这时陈管教看着监控里的画面,若有所思的说道:
“看来他们这个监仓是不会消停了,我可得看牢一点,可别真出了什么事故!”
林宇婧的脸色一正,对陈管教保证道:
“放心吧陈管教,叶晨这个人我了解,他的本质不坏,他只是被这段时间人生的大起大落给刺激的,您不相信我,还不相信许处的眼光吗?真要是那种穷凶极恶之徒,我们也不敢用啊,不可控的情况太容易发生了。
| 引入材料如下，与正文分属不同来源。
(** * The pandas execution engine of great_expectations: evaluation protocol

    A shallow embedding of
    [great_expectations/execution_engine/pandas_execution_engine.py]:
    the three map-style decorators of [MetaPandasExecutionEngine], the
    null-presence and value-set predicates, the type checks with their
    aggregate and map paths, and the bookkeeping that renames the routed
    entry of the expectation suite.

    Python values are a small inductive type, a pandas table is a list of
    labelled rows under a typed header, exceptions are the left side of an
    error monad, Python dictionaries are finite maps. *)

From Stdlib Require Import ZArith QArith Ascii.
From stdpp Require Import base option list strings gmap.

Close Scope Q_scope.
Local Open Scope Z_scope.

(** ** Exceptions and the error monad *)

Inductive exn : Type :=
  | ValueError (msg : string)
  | KeyError (key : string)
  | AssertionError (msg : string)
  | TypeError (msg : string)
  | AttributeError (msg : string)
  | IndexingError (msg : string)
  | LibraryError (msg : string).

Inductive res (A : Type) : Type :=
  | Ok (a : A)
  | Raise (e : exn).

Arguments Ok {A} a.
Arguments Raise {A} e.

#[global] Instance res_ret : MRet res := fun A a => Ok a.
#[global] Instance res_bind : MBind res := fun A B f m =>
  match m with
  | Ok a => f a
  | Raise e => Raise e
  end.
#[global] Instance res_fmap : FMap res := fun A B f m =>
  match m with
  | Ok a => Ok (f a)
  | Raise e => Raise e
  end.

Fixpoint res_mapM {A B} (f : A -> res B) (l : list A) : res (list B) :=
  match l with
  | [] => Ok []
  | x :: l' => y ← f x; ys ← res_mapM f l'; Ok (y :: ys)
  end.

(** ** Python values and classes *)

(** The classes a type check can name or a value can have: the nine builtin
    ones of [_native_type_type_map], and library classes (numpy scalar types,
    pandas classes) known by their [__name__]. *)
Inductive pytype : Type :=
  | TNoneType | TBool | TInt | TFloat | TBytes | TComplex | TStr | TList | TDict
  | TLib (name : string).

Inductive value : Type :=
  | VNone
  | VNaN
  | VBool (b : bool)
  | VInt (n : Z)
  | VFloat (q : Q)
  | VBytes (s : string)
  | VComplex (re im : Q)
  | VStr (s : string)
  | VList (items : list Z)
  | VDict (items : list (string * Z))
  | VObj (cls : string) (repr : string).

#[global] Instance pytype_eq_dec : EqDecision pytype.
Proof. solve_decision. Defined.

#[global] Instance Q_eq_dec : EqDecision Q.
Proof. solve_decision. Defined.

#[global] Instance value_eq_dec : EqDecision value.
Proof. solve_decision. Defined.

#[global] Instance exn_eq_dec : EqDecision exn.
Proof. solve_decision. Defined.

Definition type_name (t : pytype) : string :=
  match t with
  | TNoneType => "NoneType" | TBool => "bool" | TInt => "int"
  | TFloat => "float" | TBytes => "bytes" | TComplex => "complex"
  | TStr => "str" | TList => "list" | TDict => "dict"
  | TLib name => name
  end.

Definition type_of (v : value) : pytype :=
  match v with
  | VNone => TNoneType
  | VNaN => TFloat
  | VBool _ => TBool
  | VInt _ => TInt
  | VFloat _ => TFloat
  | VBytes _ => TBytes
  | VComplex _ _ => TComplex
  | VStr _ => TStr
  | VList _ => TList
  | VDict _ => TDict
  | VObj cls _ => TLib cls
  end.
(** * pyrevit.revit.db.query: a shallow embedding of the query helpers

    The module [pyrevitlib/pyrevit/revit/db/query.py] is a flat set of
    helpers that call into the Revit document model and post-process what
    comes back.  The helpers are embedded as functions over an explicit
    model of the host objects they touch: records for documents, elements,
    parameters and categories, the results of the host's collectors as
    lists, Python exceptions as an error monad. *)

From Stdlib Require Import ZArith List String Ascii Bool Lia Permutation SpecFloat.
Import ListNotations.

Open Scope Z_scope.
Open Scope list_scope.
Open Scope string_scope.

Set Implicit Arguments.

(** ** Exceptions and the error monad *)

(** The exceptions the module raises itself or lets escape.  A failure of
    the host API (a .NET exception) carries its type name and message. *)
Inductive exn : Type :=
| PyRevitException (msg : string)
| TypeError
| AttributeError
| UnboundLocalError
| IndexError
| HostException (type_name : string) (msg : string).

Inductive result (A : Type) : Type :=
| Ok (a : A)
| Raise (e : exn).

Arguments Ok {A} a.
Arguments Raise {A} e.

Definition bind {A B : Type} (m : result A) (k : A -> result B) : result B :=
  match m with
  | Ok a => k a
  | Raise e => Raise e
  end.

Notation "x <- m ;; k" := (bind m (fun x => k))
  (at level 61, m at next level, right associativity).

(** [try: body except Exception as err: handler(err)] *)
Definition try_except {A : Type} (body : result A) (handler : exn -> result A)
  : result A :=
  match body with
  | Ok a => Ok a
  | Raise e => handler e
  end.

(** [str(err)] of a caught exception, as [str.format] renders it: the
    message of a [PyRevitException] or of a host exception; for an error
    the interpreter raised itself the text is the interpreter's,
    [python_text]. *)
Definition exn_text (python_text : exn -> string) (e : exn) : string :=
  match e with
  | PyRevitException msg => msg
  | HostException _ msg => msg
  | _ => python_text e
  end.

Definition is_PyRevitException (e : exn) : bool :=
  match e with
  | PyRevitException _ => true
  | _ => false
  end.

(** ** Strings: the [in] operator *)

Fixpoint starts_with (needle hay : string) : bool :=
  match needle, hay with
  | EmptyString, _ => true
  | String _ _, EmptyString => false
  | String a needle', String b hay' =>
      Ascii.eqb a b && starts_with needle' hay'
  end.

(** [needle in hay] on two Python strings. *)
Fixpoint str_contains (needle hay : string) : bool :=
  starts_with needle hay ||
  match hay with
  | EmptyString => false
  | String _ hay' => str_contains needle hay'
  end.

(** What "is a substring of" means, independently of the scan above. *)
Definition is_substring (needle hay : string) : Prop :=
  exists pre post, hay = pre ++ needle ++ post.

(** ** Python values *)

(** Revit doubles are IEEE binary64 numbers. *)
Definition Double : Type := spec_float.

Definition float_of_int (z : Z) : Double := binary_normalize 53 1024 z 0 false.

(** [ElementId], by its [IntegerValue]. *)
Definition ElementId : Type := Z.

(** The plain values a parameter holds and a query is made with. *)
Inductive pyval : Type :=
| PyNone
| PyInt (z : Z)
| PyFloat (d : Double)
| PyStr (s : string)
| PyElementId (id : ElementId).

(** [d == z] for a float and an integer: the two are compared as numbers,
    the integer is not rounded. *)
Definition float_eq_int (d : Double) (z : Z) : bool :=
  match d with
  | S754_zero _ => Z.eqb z 0
  | S754_finite s m e =>
      let v := if s then Z.neg m else Z.pos m in
      if Z.leb 0 e then Z.eqb z (v * 2 ^ e) else Z.eqb v (z * 2 ^ (- e))
  | _ => false
  end.

(** [a == b] *)
Definition py_eq (a b : pyval) : bool :=
  match a, b with
  | PyNone, PyNone => true
  | PyInt x, PyInt y => Z.eqb x y
  | PyInt x, PyFloat d => float_eq_int d x
  | PyFloat d, PyInt x => float_eq_int d x
  | PyFloat x, PyFloat y => SFeqb x y
  | PyStr s, PyStr t => String.eqb s t
  | PyElementId i, PyElementId j => Z.eqb i j
  | _, _ => false
  end.

Definition is_None (v : pyval) : bool :=
  match v with PyNone => true | _ => false end.

(** [isinstance(v, str)] *)
Definition isinstance_str (v : pyval) : bool :=
  match v with PyStr _ => true | _ => false end.

(** [item in container]: in a string only a string can be looked for, and
    the other plain values are no containers. *)
Definition py_in (item container : pyval) : result bool :=
  match container, item with
  | PyStr hay, PyStr needle => Ok (str_contains needle hay)
  | _, _ => Raise TypeError
  end.

(** Truth value of a string, of a list, of a .NET enum value. *)
Definition str_truthy (s : string) : bool :=
  match s with EmptyString => false | _ => true end.

Definition list_truthy {A : Type} (l : list A) : bool :=
  match l with [] => false | _ => true end.

(** The type of a returned object, as far as the properties tell them
    apart. *)
Inductive pytype : Type :=
| T_NoneType | T_bool | T_Workset.

Class PyTyped (A : Type) : Type := type_of : A -> pytype.

#[export] Instance PyTyped_bool : PyTyped bool := fun _ => T_bool.

#[export] Instance PyTyped_option (A : Type) `{PyTyped A} : PyTyped (option A) :=
  fun o => match o with Some a => type_of a | None => T_NoneType end.

(** ** Dictionaries

    A [dict] keeps one entry per key; assigning to a key that is present
    replaces the value and keeps the key.  The entries are listed in the
    order the keys came in; nothing below depends on that order but up to
    permutation. *)
Section Dict.
Variables K V : Type.
Variable same_key : K -> K -> bool.

Fixpoint dict_set (d : list (K * V)) (k : K) (v : V) : list (K * V) :=
    match d with
    | [] => [(k, v)]
    | (k', v') :: d' =>
        if same_key k' k then (k', v) :: d' else (k', v') :: dict_set d' k v
    end.

Fixpoint dict_get (d : list (K * V)) (k : K) : option V :=
    match d with
    | [] => None
    | (k', v') :: d' => if same_key k' k then Some v' else dict_get d' k
    end.
End Dict.

(** A list comprehension whose condition may raise. *)
Fixpoint filterM {A : Type} (f : A -> result bool) (l : list A)
  : result (list A) :=
  match l with
  | [] => Ok []
  | x :: l' =>
      b <- f x ;;
      rest <- filterM f l' ;;
      Ok (if b then x :: rest else rest)
  end.

Fixpoint mapM {A B : Type} (f : A -> result B) (l : list A)
  : result (list B) :=
  match l with
  | [] => Ok []
  | x :: l' =>
      y <- f x ;;
      rest <- mapM f l' ;;
      Ok (y :: rest)
  end.

(** ** The host object model

    What the module reads of the Revit API objects it is handed.  An object
    is a record of the members the helpers look at; a collector is the list
    it yields.  The document an element belongs to ([element.Document]) is
    passed next to the element. *)

Inductive storage_type : Type :=
| ST_None | ST_Integer | ST_Double | ST_String | ST_ElementId.

Definition storage_type_eqb (a b : storage_type) : bool :=
  match a, b with
  | ST_None, ST_None | ST_Integer, ST_Integer | ST_Double, ST_Double
  | ST_String, ST_String | ST_ElementId, ST_ElementId => true
  | _, _ => false
  end.

(** [DB.BuiltInCategory] and [DB.BuiltInParameter] values, by their integer. *)
Definition BuiltInCategory : Type := Z.
Definition BuiltInParameter : Type := Z.

(** [DB.Parameter] *)
Module Param.
Record t : Type := {
    Definition_Name : string;
    Definition_Id : Z;
    StorageType : storage_type;
    AsDouble : Double;
    AsInteger : Z;
    AsString : option string;
    AsElementId : ElementId
  }.
End Param.

Module Category.
#[warnings="-register-all"]
Inductive t : Type :=
    Build { Name : string; Id : ElementId; SubCategories : list t }.
End Category.

(** The host classes the helpers test with [isinstance]. *)
Inductive element_class : Type :=
| Cls_Element
| Cls_View | Cls_ViewDrafting | Cls_ViewPlan | Cls_ViewSection
| Cls_Room | Cls_Area | Cls_Space.

Module Element.
Record t : Type := {
    Id : ElementId;
    Class : element_class;
    Name : string;
    ViewName : string;
    Category : option Category.t;
    Parameters : list Param.t;
    IsElementType : bool;
    Area : Double
  }.
End Element.

Module ViewSheet.
Record t : Type := {
    AsElement : Element.t;
    SheetNumber : string;
    IsPlaceholder : bool;
    GetAllViewports : list ElementId
  }.
End ViewSheet.

Module ScheduleSheetInstance.
Record t : Type := {
    OwnerViewId : ElementId;
    ScheduleId : ElementId
  }.
End ScheduleSheetInstance.

(** What [doc.GetElement] hands back, by the class of the object. *)
Inductive host_object : Type :=
| H_Element (e : Element.t)
| H_ViewSheet (s : ViewSheet.t)
| H_ViewSchedule (e : Element.t) (IsTitleblockRevisionSchedule : bool)
| H_Viewport (e : Element.t) (ViewId : ElementId).

Module XYZ.
Record t : Type := { X : Double; Y : Double; Z : Double }.
End XYZ.

(** A curve is a handle into the host's geometry kernel. *)
Module Curve.
Record t : Type := { handle : Z }.
End Curve.

Inductive SetComparisonResult : Type :=
| Overlap | Subset | Superset | Disjoint | Equal
| LeftEmpty | RightEmpty | BothEmpty.

Definition SetComparisonResult_eqb (a b : SetComparisonResult) : bool :=
  match a, b with
  | Overlap, Overlap | Subset, Subset | Superset, Superset
  | Disjoint, Disjoint | Equal, Equal | LeftEmpty, LeftEmpty
  | RightEmpty, RightEmpty | BothEmpty, BothEmpty => true
  | _, _ => false
  end.

Module Grid.
Record t : Type := { Id : ElementId; Curve : Curve.t }.
End Grid.

Module Workset.
Record t : Type := { Name : string }.
End Workset.

#[export] Instance PyTyped_Workset : PyTyped Workset.t := fun _ => T_Workset.

Module FamilyType.
Record t : Type := { Name : string }.
End FamilyType.

Module FamilyParameter.
Record t : Type := { Definition_Name : string }.
End FamilyParameter.

Module InternalDefinition.
Record t : Type := { Name : string; Id : ElementId }.
End InternalDefinition.

Module ExternalDefinition.
Record t : Type := { Name : string; GUID : string }.
End ExternalDefinition.

Module DefinitionFile.
  (** [Groups], each by its [Definitions]. *)
Record t : Type := { Groups : list (list ExternalDefinition.t) }.
End DefinitionFile.

(** A parameter binding, as a handle. *)
Definition Binding : Type := Z.

(** A linked document, as far as the module reads one: its grids. *)
Module LinkedDocument.
Record t : Type := {
    (** which document object it is: two link instances of one model give
        the same document *)
    handle : Z;
    Grids : list Grid.t
  }.
End LinkedDocument.

Module Document.
Record t : Type := {
    PathName : string;
    IsFamilyDocument : bool;
    (** every element, types and instances *)
    Elements : list Element.t;
    (** the elements a view shows, types left out *)
    ElementsInView : ElementId -> list Element.t;
    (** category [OST_Sheets], types left out *)
    Sheets : list ViewSheet.t;
    (** class [ScheduleSheetInstance] *)
    ScheduleSheetInstances : list ScheduleSheetInstance.t;
    (** [FilteredWorksetCollector(doc).ToWorksets()] *)
    Worksets : list Workset.t;
    (** category [OST_Grids], types left out *)
    Grids : list Grid.t;
    (** [GetLinkDocument()] of every [RevitLinkInstance] *)
    LinkDocuments : list (option LinkedDocument.t);
    GetElement : ElementId -> option host_object;
    Settings_Categories : list Category.t;
    ParameterBindings : list (InternalDefinition.t * Binding);
    FamilyManager_Types : list FamilyType.t;
    FamilyManager_GetParameters : list FamilyParameter.t
  }.
End Document.

Module ModelPath.
  (** A model path, with what [str.format] prints of it. *)
Record t : Type := { ToString : string }.
End ModelPath.

Module ExternalFileReference.
Record t : Type := { ExternalFileReferenceType : Z }.
End ExternalFileReference.

Module TransmissionData.
Record t : Type := {
    GetAllExternalFileReferenceIds : result (list ElementId);
    GetLastSavedReferenceData : ElementId -> result ExternalFileReference.t
  }.
End TransmissionData.

(** [HOST_APP]: the running application and its active document. *)
Module HostApp.
Record t : Type := {
    (** [app.SharedParametersFilename]; empty when none is set *)
    SharedParametersFilename : string;
    (** [app.OpenSharedParameterFile()]; null when it cannot be opened *)
    OpenSharedParameterFile : option DefinitionFile.t;
    (** the active document, if any *)
    doc : option Document.t;
    (** [is_newer_than('2019', or_equal=True)] *)
    is_newer_than_2019 : bool
  }.
End HostApp.

(** [DB]: the static members of the Revit API the module calls. *)
Module RevitAPI.
Record t : Type := {
    BuiltInCategory_GetValues : list BuiltInCategory;
    OST_Views : BuiltInCategory;
    OST_ReferenceViewer : BuiltInCategory;
    OST_Viewers : BuiltInCategory;
    VIEW_DESCRIPTION : BuiltInParameter;
    SHEET_SCHEDULED : BuiltInParameter;
    REFERENCE_VIEWER_TARGET_VIEW : BuiltInParameter;
    (** [curve.Intersect(other, results)]: the comparison result and the
        intersection points written to [results] *)
    Curve_Intersect : Curve.t -> Curve.t -> SetComparisonResult * list XYZ.t;
    ConvertUserVisiblePathToModelPath : string -> option ModelPath.t;
    ReadTransmissionData : ModelPath.t -> result (option TransmissionData.t)
  }.
End RevitAPI.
”
林宇婧鬼使神差的在叶晨的包房管教面前给叶晨打了包票,直到做完这一切,她才回过神来,我是什么时候对这个在擂台上把我毫不留情割喉的家伙改变态度的?按理说我应该恨不得掐死他才对,难不成我是真的喜欢上他而不自知吗?
随即林宇婧赶紧掐灭自己的这个念头,对自己说道,我不能泥足深陷,这个家伙也许是个合格的特勤,但是绝不是什么好人,瞧瞧他为了给自己泼脏水用的手段,抱着帝豪的头牌让人给抓了个正着,估计当时他心里得意的不行了吧?
叶晨监仓里的众人,在听到叶晨的讲述之后,气氛开始变得沉默了起来,就连傅国生都长叹了一口气,开解道:
“兄弟,你不能整天活在仇恨里,那样的话你父母在天上也不会心安的。你的事情是小事,而且是初犯,不会被判的太重,等我出去之后,帮你活动一下,有个半年顶天了,到时候你跟着我干,我保你一年几十万,吃香喝辣的!”
叶晨哂笑了一声,如果我真是这里的犯人,信了你的鬼话,恐怕能不能活下来都是两说,最好的情况也就是帮你和沈嘉文背锅,将牢底坐穿。可别在我面前表现出一副情深义重的模样了。不过叶晨表面却很平静,对着傅老大笑了笑,然后说道:
“我家是沧州的,打小跟爷爷学武的时候,老爷子就告诉过我,学武之人要做到最起码的尊师重道,孝悌仁义,如果连这都做不到,那练一辈子,也就只是个废柴罢了,所以该做的事我还是要做,而且我想出去这个地方,只靠自己就可以光明正大的走出去,远没有你们想的那么困难,这个地方困不住我,一切就看我想不想,这点咱们可以拭目以待。
至于去你手底下打工就不必了,我现在逐渐爱上了这种黑吃黑的感觉,有整个羊城公交线上的这些蛇虫鼠蚁养活我,我估计自己短时间内还饿不死。”